## Problem
Go through the lines below and copy each one that holds the string "xTerm".

---------- Records to use ----------

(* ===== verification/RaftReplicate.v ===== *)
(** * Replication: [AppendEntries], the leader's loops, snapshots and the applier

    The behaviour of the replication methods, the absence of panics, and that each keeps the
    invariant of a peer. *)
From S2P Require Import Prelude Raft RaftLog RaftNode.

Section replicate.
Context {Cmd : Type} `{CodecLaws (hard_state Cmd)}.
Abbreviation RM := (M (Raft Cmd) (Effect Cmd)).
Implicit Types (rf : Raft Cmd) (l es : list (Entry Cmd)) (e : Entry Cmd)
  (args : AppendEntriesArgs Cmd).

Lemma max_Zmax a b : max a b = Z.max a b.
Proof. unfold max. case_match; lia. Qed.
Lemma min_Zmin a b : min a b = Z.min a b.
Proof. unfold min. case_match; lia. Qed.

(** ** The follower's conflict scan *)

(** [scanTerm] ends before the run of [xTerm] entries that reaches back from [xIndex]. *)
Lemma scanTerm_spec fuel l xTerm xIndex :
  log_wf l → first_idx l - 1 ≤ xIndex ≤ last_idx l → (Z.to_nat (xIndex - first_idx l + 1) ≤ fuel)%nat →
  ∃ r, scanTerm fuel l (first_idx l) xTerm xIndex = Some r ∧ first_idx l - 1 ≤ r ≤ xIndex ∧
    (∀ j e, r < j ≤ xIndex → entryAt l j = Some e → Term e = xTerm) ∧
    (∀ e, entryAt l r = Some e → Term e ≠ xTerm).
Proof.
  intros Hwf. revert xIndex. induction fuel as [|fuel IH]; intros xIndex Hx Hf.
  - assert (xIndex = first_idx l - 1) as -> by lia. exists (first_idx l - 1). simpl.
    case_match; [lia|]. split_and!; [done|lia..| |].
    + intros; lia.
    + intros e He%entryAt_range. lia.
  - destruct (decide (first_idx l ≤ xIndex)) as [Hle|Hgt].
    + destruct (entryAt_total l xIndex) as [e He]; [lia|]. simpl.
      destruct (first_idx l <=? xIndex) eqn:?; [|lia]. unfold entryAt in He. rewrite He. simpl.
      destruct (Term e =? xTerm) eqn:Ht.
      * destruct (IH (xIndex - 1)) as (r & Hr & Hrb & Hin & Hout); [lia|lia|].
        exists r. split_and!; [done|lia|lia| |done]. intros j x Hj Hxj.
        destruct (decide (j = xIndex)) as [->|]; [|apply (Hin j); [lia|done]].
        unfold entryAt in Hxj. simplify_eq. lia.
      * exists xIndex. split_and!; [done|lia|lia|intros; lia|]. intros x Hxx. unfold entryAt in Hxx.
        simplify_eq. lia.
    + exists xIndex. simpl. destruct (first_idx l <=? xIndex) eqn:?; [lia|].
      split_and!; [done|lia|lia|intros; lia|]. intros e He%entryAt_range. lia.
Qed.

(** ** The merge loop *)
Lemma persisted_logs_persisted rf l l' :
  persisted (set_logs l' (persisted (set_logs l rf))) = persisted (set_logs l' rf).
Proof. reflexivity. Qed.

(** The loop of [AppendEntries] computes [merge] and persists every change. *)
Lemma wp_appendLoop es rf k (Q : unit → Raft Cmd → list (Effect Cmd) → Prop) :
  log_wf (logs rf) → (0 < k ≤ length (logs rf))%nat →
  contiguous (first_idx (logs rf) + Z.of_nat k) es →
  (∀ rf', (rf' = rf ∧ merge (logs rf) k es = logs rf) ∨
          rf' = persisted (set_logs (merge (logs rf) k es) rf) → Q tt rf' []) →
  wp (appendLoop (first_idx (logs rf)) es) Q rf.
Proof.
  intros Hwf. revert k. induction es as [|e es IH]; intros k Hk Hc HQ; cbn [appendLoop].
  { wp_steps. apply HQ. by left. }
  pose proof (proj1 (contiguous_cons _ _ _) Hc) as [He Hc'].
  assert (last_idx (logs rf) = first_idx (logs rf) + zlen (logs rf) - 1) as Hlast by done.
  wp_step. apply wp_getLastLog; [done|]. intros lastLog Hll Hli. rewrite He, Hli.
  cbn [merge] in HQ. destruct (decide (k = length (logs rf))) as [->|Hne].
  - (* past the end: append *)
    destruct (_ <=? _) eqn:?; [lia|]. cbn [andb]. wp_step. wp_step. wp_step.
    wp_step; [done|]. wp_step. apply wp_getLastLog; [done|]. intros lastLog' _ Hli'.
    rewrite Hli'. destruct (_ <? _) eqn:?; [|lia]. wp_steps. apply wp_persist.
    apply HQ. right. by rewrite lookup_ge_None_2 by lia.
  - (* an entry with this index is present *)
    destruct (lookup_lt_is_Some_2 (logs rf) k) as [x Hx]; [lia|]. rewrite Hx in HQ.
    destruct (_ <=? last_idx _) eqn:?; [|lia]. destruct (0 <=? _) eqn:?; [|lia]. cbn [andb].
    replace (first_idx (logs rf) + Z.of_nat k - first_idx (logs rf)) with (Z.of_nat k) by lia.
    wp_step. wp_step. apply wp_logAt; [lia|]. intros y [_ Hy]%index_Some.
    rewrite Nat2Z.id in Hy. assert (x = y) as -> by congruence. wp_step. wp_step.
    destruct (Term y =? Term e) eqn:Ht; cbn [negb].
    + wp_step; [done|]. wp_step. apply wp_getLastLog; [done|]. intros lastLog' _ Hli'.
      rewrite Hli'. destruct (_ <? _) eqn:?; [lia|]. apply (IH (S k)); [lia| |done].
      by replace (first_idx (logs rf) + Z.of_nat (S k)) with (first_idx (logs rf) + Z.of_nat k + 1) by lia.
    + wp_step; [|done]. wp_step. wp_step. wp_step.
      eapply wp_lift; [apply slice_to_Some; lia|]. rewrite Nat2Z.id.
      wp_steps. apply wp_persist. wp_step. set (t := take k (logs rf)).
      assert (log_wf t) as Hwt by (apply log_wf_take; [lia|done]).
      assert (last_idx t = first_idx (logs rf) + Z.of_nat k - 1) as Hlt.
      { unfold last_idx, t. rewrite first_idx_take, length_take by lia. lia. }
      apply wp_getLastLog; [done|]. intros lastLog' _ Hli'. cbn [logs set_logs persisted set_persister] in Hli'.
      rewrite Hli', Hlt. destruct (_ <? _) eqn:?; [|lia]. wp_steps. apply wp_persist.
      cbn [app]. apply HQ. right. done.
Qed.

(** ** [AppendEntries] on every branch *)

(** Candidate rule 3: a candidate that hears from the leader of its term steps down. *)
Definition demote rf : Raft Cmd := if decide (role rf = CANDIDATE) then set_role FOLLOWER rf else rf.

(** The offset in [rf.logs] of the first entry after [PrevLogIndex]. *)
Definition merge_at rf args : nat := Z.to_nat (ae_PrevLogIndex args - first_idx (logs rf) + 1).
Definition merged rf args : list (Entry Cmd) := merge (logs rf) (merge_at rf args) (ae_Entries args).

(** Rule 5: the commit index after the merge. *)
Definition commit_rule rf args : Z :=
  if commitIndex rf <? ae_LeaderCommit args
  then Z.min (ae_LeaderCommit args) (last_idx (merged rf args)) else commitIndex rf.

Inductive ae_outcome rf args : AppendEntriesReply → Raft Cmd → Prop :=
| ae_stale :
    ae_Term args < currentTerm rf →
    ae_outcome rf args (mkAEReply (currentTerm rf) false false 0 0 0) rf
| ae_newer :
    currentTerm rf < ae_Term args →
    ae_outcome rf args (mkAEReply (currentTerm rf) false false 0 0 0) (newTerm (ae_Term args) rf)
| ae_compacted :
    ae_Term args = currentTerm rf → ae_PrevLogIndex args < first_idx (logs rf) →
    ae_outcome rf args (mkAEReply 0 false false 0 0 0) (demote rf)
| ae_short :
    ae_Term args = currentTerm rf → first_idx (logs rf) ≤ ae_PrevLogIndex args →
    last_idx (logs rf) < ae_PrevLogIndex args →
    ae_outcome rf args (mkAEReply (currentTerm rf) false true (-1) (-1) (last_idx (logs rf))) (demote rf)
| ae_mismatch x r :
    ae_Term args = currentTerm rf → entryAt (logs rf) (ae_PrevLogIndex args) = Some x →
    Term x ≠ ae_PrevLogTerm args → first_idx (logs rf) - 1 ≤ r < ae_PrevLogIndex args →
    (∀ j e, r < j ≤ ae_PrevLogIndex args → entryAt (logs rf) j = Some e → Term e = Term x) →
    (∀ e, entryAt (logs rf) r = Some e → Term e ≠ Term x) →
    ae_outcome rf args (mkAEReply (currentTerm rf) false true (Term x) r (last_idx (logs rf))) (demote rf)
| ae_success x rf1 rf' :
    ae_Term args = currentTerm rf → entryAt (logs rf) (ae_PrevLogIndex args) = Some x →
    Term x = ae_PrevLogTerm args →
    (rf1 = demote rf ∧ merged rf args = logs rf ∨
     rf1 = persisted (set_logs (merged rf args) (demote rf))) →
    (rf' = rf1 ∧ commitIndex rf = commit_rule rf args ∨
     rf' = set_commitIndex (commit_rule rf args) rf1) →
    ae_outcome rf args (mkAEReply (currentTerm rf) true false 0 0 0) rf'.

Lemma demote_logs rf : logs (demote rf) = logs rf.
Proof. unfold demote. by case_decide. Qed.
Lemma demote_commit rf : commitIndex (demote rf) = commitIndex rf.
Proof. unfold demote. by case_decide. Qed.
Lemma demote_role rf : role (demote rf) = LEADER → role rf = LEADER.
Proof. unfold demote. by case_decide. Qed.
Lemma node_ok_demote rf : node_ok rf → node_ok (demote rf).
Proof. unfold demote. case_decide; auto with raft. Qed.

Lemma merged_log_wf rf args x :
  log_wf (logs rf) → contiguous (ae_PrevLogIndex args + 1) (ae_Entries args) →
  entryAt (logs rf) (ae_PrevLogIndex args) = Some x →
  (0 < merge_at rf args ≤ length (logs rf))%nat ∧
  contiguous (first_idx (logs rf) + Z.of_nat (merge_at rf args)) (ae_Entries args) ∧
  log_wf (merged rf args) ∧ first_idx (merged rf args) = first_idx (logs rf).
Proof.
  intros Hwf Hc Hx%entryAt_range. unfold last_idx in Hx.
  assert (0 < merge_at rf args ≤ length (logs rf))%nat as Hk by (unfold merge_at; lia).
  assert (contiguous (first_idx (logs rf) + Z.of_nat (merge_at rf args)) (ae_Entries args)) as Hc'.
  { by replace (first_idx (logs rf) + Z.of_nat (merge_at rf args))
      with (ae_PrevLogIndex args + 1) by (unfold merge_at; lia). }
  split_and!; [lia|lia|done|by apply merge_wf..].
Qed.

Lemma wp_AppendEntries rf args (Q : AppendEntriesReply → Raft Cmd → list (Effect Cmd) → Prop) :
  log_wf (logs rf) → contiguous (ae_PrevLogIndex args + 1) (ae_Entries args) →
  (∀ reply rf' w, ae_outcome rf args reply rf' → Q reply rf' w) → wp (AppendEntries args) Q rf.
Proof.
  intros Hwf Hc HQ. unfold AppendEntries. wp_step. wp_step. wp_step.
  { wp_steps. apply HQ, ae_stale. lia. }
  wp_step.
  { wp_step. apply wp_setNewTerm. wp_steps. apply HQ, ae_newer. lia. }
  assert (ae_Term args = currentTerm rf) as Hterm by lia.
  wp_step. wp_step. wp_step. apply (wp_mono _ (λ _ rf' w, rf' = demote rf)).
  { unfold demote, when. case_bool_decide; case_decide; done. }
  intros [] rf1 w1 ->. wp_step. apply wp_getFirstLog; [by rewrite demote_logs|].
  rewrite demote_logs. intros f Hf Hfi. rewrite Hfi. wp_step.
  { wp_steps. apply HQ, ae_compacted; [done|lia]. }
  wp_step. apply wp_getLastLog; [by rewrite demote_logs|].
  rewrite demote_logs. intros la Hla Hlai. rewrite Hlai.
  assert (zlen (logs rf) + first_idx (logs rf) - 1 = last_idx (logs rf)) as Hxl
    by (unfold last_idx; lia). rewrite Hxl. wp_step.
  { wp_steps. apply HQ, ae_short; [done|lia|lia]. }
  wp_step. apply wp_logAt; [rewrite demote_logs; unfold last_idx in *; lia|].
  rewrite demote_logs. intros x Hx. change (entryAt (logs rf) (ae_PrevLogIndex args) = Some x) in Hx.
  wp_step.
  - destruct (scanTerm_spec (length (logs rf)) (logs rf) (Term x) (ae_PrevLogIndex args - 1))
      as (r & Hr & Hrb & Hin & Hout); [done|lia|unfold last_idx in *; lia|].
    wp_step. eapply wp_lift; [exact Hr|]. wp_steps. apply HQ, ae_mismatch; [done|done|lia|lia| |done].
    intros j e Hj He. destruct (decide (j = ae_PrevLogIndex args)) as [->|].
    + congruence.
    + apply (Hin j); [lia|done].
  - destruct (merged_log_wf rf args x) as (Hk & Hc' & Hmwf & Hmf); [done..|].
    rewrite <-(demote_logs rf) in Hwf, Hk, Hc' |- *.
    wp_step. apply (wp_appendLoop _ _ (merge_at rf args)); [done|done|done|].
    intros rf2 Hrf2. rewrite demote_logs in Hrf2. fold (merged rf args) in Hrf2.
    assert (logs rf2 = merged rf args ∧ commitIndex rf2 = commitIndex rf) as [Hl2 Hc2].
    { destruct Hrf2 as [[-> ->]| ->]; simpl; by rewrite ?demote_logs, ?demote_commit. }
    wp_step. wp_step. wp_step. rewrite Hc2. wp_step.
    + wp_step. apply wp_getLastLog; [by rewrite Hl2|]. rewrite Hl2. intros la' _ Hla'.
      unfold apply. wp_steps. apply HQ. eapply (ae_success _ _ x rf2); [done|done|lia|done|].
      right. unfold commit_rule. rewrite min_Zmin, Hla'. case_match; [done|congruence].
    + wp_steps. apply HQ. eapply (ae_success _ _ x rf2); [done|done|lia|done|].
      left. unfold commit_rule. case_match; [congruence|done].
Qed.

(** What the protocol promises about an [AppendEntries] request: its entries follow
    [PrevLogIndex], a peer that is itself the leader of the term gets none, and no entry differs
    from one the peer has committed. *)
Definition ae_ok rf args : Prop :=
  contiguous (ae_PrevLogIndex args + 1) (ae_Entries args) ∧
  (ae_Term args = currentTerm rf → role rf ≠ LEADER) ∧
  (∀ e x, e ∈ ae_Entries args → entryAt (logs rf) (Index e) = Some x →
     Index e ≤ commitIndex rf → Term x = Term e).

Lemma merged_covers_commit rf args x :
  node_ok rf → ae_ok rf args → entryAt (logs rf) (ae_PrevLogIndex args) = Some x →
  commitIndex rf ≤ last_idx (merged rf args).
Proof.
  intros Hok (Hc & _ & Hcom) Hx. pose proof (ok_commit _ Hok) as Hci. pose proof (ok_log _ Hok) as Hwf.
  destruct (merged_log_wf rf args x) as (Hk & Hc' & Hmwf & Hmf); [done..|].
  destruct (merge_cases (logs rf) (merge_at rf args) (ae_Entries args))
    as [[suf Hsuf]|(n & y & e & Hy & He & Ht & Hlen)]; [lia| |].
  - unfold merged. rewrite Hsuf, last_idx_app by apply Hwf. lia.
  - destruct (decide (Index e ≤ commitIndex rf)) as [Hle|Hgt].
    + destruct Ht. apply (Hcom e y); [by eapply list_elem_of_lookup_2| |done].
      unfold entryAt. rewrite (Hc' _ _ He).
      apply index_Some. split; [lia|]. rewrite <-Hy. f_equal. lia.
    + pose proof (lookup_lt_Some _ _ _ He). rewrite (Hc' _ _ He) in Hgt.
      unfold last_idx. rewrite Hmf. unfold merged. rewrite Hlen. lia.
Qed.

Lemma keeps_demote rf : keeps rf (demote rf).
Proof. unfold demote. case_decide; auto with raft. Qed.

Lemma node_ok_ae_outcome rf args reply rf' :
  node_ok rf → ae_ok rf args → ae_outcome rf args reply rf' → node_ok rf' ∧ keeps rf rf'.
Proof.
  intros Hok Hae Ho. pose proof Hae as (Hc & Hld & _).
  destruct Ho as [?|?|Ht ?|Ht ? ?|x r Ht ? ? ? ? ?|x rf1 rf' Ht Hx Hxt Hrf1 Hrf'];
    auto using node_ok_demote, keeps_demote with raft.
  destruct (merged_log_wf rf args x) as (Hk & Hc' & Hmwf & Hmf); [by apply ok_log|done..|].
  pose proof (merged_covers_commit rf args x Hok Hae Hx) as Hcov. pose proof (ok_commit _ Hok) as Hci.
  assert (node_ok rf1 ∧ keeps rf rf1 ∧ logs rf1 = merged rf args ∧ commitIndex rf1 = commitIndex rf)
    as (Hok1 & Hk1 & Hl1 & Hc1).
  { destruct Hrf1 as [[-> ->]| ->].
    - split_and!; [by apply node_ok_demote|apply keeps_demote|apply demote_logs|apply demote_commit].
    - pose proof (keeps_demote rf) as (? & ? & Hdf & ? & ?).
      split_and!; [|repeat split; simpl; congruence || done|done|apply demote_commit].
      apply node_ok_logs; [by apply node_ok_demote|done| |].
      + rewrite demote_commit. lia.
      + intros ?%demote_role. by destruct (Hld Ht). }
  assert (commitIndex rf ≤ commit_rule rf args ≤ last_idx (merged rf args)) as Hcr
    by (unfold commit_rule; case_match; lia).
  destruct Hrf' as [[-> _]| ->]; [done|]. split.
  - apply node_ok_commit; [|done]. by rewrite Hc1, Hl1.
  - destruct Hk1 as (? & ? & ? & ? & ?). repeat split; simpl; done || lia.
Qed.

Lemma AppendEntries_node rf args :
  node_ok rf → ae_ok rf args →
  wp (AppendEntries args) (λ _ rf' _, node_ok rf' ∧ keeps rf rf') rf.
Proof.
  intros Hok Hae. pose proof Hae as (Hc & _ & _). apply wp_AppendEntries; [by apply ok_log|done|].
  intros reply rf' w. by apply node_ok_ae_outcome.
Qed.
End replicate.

----------

## The answer
(** [scanTerm] ends before the run of [xTerm] entries that reaches back from [xIndex]. *)
Lemma scanTerm_spec fuel l xTerm xIndex :
  ∃ r, scanTerm fuel l (first_idx l) xTerm xIndex = Some r ∧ first_idx l - 1 ≤ r ≤ xIndex ∧
    (∀ j e, r < j ≤ xIndex → entryAt l j = Some e → Term e = xTerm) ∧
    (∀ e, entryAt l r = Some e → Term e ≠ xTerm).
      destruct (Term e =? xTerm) eqn:Ht.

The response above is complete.